(Stored items)
(** * tomato: the REST object pipeline, embedded and checked against its spec

    Shallow embedding of
      - [rest/destroy.go]         (the Destroy orchestrator),
      - [controllers/classes.go]  (the request adapter: [Prepare] and the
                                   class handlers),
      - [authdatamanager/request.go] (the HTTP helper [request]),
      - the account-lockout state machine exercised by the tests of package
        [rest] (its implementation is not part of the sources at hand).

    Go values are modelled as follows.
      - [string] is a byte sequence: Rocq's [string].
      - [interface{}] is the tagged union [value]; a nil interface is [VNil].
      - [types.M] = [map[string]interface{}] is [gmap string value]; a
        variable of map type may be nil, hence [option (gmap string value)].
      - a slice may be nil, hence [option (list _)].
      - a run-time panic (failed type assertion, index out of range, write to
        a nil map, nil dereference) is the outcome [Panicked]. *)

From Stdlib Require Import Ascii.
From stdpp Require Import gmap strings list fin_maps pretty.

Open Scope string_scope.
Open Scope Z_scope.

(* ===================================================================== *)
(** * Part I. Definitions                                                 *)
(* ===================================================================== *)

(** ** Generic values *)

#[warnings="-register-all"]
Inductive value : Type :=
  | VNil
  | VString (s : string)
  | VInt (z : Z)
  | VBool (b : bool)
  | VSlice (l : list value)            (* []interface{} / types.S, non-nil *)
  | VStrings (l : list string)         (* []string *)
  | VMap (m : gmap string value).      (* types.M, non-nil *)

(** A variable of type [types.M]: [None] is the nil map. *)
Abbreviation M := (option (gmap string value)).

(** ** Outcomes of Go code that may panic or answer the HTTP request *)

(** Error codes of package [errs].  The package is not among the sources, so
    its named constants stay symbolic; literal codes are kept as numbers. *)
Inductive ErrCode : Type :=
  | InvalidJSON
  | InvalidQuery
  | ObjectNotFound
  | Code (n : Z).

(** [errs.E(code, message)] *)
Record Error : Type := E { code : ErrCode; message : string }.

Inductive outcome (A : Type) : Type :=
  | Continue (a : A)       (* the function returned normally *)
  | Panicked.              (* a run-time panic unwound the call *)
Arguments Continue {A} a.
Arguments Panicked {A}.

#[global] Instance outcome_ret : MRet outcome := fun _ a => Continue a.

#[global] Instance outcome_bind : MBind outcome := fun _ _ f x =>
  match x with
  | Continue a => f a
  | Panicked => Panicked
  end.

(** ** Go primitives *)
Module Go.

(** [m[k]]: reading a missing key, or any key of a nil map, yields nil. *)
Definition index (m : M) (k : string) : value :=
  match m with
  | Some m => default VNil (m !! k)
  | None => VNil
  end.

(** [p != nil] for a map, a slice or a pointer. *)
Definition present {A} (p : option A) : bool :=
  match p with Some _ => true | None => false end.

(** [v != nil] for an interface value. *)
Definition notNil (v : value) : bool :=
  match v with VNil => false | _ => true end.

(** [v.(string)]: the single-result type assertion panics on failure. *)
Definition assertString (v : value) : outcome string :=
  match v with
  | VString s => Continue s
  | _ => Panicked
  end.

(** [delete(m, k)]: a no-op on a nil map. *)
Definition mapDelete (m : M) (k : string) : M :=
  match m with
  | Some m => Some (delete k m)
  | None => None
  end.

(** [m[k] = v]: assignment to an entry of a nil map panics. *)
Definition mapSet (m : M) (k : string) (v : value) : outcome M :=
  match m with
  | Some m => Continue (Some (<[k := v]> m))
  | None => Panicked
  end.

End Go.

(* ===================================================================== *)
(** ** Package rest: the Destroy orchestrator ([rest/destroy.go])         *)
(* ===================================================================== *)
Module rest.

(** [rest.Auth] as far as [destroy.go] and [classes.go] use it. *)
Record Auth : Type := mkAuth {
  IsMaster : bool;
  InstallationID : string;
  User : M;
  UserRoles : list string;
}.

Inductive TriggerType : Type :=
  | TypeBeforeSave | TypeAfterSave | TypeBeforeDelete | TypeAfterDelete.

(** The collaborators [destroy.go] calls.  None of them is among the
    sources; each is a function of the world [W] it may read and change
    (store contents, registered hooks, caches).  [GetUserRoles] is a method
    on [*Auth] and returns the receiver as it leaves it. *)
Class Collaborators (W : Type) : Type := {
  RunTrigger : TriggerType → string → Auth → M → M → W → W * option Error;
  GetUserRoles : Auth → W → Auth * W;
  orm_Destroy : string → M → gmap string value → W → W * option Error;
}.

(** The receiver of the orchestrator; [auth] is the [*Auth] of the request,
    taken to be non-nil as [Execute] dereferences it unconditionally. *)
Record Destroy : Type := NewDestroy {
  auth : Auth;
  className : string;
  query : M;
  originalData : M;
}.

Definition setAuth (d : Destroy) (a : Auth) : Destroy :=
  {| auth := a; className := className d; query := query d;
     originalData := originalData d |}.

Section Orchestrator.
Context {W : Type} `{Collaborators W}.

(** Every step is a method on [*Destroy]: it returns an [error], the
    receiver as the step leaves it, and the world. *)
Definition step : Type := outcome (option Error * Destroy * W).

Definition handleSession (d : Destroy) (w : W) : step :=
  if negb (String.eqb (className d) "_Session") then
    Continue (None, d, w)
  else
    let sessionToken := Go.index (originalData d) "sessionToken" in
    (* if sessionToken != nil { /* TODO */ } *)
    Continue (None, d, w).

Definition runBeforeTrigger (d : Destroy) (w : W) : step :=
  let '(w1, _) :=
    RunTrigger TypeBeforeDelete (className d) (auth d) None (originalData d) w in
  Continue (None, d, w1).

Definition handleUserRoles (d : Destroy) (w : W) : step :=
  if negb (IsMaster (auth d)) then
    let '(a, w1) := GetUserRoles (auth d) w in
    Continue (None, setAuth d a, w1)
  else
    Continue (None, d, w).

Definition runDestroy (d : Destroy) (w : W) : step :=
  options ←
    (if negb (IsMaster (auth d)) then
       let acl := ["*"] in
       acl ←
         (match User (auth d) with
          | Some _ =>
              uid ← Go.assertString (Go.index (User (auth d)) "objectId");
              let acl := app acl [uid] in
              let acl := app acl (UserRoles (auth d)) in
              Continue acl
          | None => Continue acl
          end);
       Continue (<["acl" := VStrings acl]> ∅)
     else Continue ∅);
  let '(w1, _) := orm_Destroy (className d) (query d) options w in
  Continue (None, d, w1).

Definition runAfterTrigger (d : Destroy) (w : W) : step :=
  let '(w1, _) :=
    RunTrigger TypeAfterDelete (className d) (auth d) None (originalData d) w in
  Continue (None, d, w1).

(** [Execute] returns a [map[string]interface{}]; the [error] of each
    step is dropped on the floor. *)
Definition Execute (d : Destroy) (w : W) : outcome (M * Destroy * W) :=
  ('(_, d, w) ← handleSession d w ;
   '(_, d, w) ← runBeforeTrigger d w ;
   '(_, d, w) ← handleUserRoles d w ;
   '(_, d, w) ← runDestroy d w ;
   '(_, d, w) ← runAfterTrigger d w ;
   Continue (None, d, w)).

(** The error a step hands back, when it returns. *)
Definition stepError (s : step) : option Error :=
  match s with
  | Continue (e, _, _) => e
  | Panicked => None
  end.

End Orchestrator.

(** The identifiers a caller may act as: ["*"], then the caller's
    [objectId] and roles when there is a caller. *)
Definition aclOf (a : Auth) : outcome (list string) :=
  match User a with
  | None => Continue ["*"]
  | Some u =>
      match u !! "objectId" with
      | Some (VString uid) => Continue ("*" :: uid :: UserRoles a)
      | _ => Panicked
      end
  end.

(** The same collaborators with every error they report dropped. *)
Definition silent {W} (c : Collaborators W) : Collaborators W := {|
  RunTrigger t cls a new old w := ((RunTrigger t cls a new old w).1, None);
  GetUserRoles := GetUserRoles;
  orm_Destroy cls q options w := ((orm_Destroy cls q options w).1, None);
|}.

End rest.

(** ** A small store to run the Destroy orchestrator on *)
Module restExample.
Import rest.

(** Rows of the example store: (class name, objectId). *)
Definition Rows : Type := list (string * string).

Definition vetoError : Error := E (Code 141) "delete vetoed".

Definition sameRow (cls id : string) (r : string * string) : bool :=
  String.eqb (fst r) cls && String.eqb (snd r) id.

(** Modelled from the spec: the Store, the Trigger Dispatcher and role
    resolution (packages [orm] and the rest of [rest] are not among the
    sources).  The store deletes by query on [objectId]; the class
    ["Locked"] has a BeforeDelete hook that returns an error, no other hook
    is registered; role resolution leaves the caller as it is.  The ACL
    option is not interpreted by this store. *)
#[global] Instance exampleWorld : Collaborators Rows := {|
  RunTrigger t cls _ _ _ w :=
    match t with
    | TypeBeforeDelete =>
        if String.eqb cls "Locked" then (w, Some vetoError) else (w, None)
    | _ => (w, None)
    end;
  GetUserRoles a w := (a, w);
  orm_Destroy cls q _ w :=
    match Go.index q "objectId" with
    | VString id => (filter (fun r => negb (sameRow cls id r)) w, None)
    | _ => (w, None)
    end;
|}.

Definition masterAuth : Auth :=
  {| IsMaster := true; InstallationID := ""; User := None; UserRoles := [] |}.

Definition rows0 : Rows := [("Locked", "o1"); ("Locked", "o2")].

Definition destroyO1 : Destroy :=
  NewDestroy masterAuth "Locked"
    (Some {["objectId" := VString "o1"]})
    (Some {["objectId" := VString "o1"]}).

End restExample.

(** ** Package config *)
Module config.

(** [config.TConfig], the fields the modelled code reads.  The source keeps
    it in a package-level variable; here it is passed explicitly.  The
    lockout duration is in minutes. *)
Record TConfig : Type := {
  AppID : string;
  MasterKey : string;
  ClientKey : string;
  AccountLockoutThreshold : Z;
  AccountLockoutDuration : Z;
}.

End config.

(* ===================================================================== *)
(** ** Package rest: account lockout                                      *)
(* ===================================================================== *)
Module AccountLockout.

Import config.

(** Instants are seconds on the clock of the server. *)
Definition minute : Z := 60.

Work required :: Look above for the line with "(** [v.(string)]: the" and the line with "(** [m[k] = v]: assignment". Write out those two lines and all the lines between them, exactly, and no others.

Answer section ::
(** [v.(string)]: the single-result type assertion panics on failure. *)
Definition assertString (v : value) : outcome string :=
  match v with
  | VString s => Continue s
  | _ => Panicked
  end.

(** [delete(m, k)]: a no-op on a nil map. *)
Definition mapDelete (m : M) (k : string) : M :=
  match m with
  | Some m => Some (delete k m)
  | None => None
  end.

(** [m[k] = v]: assignment to an entry of a nil map panics. *)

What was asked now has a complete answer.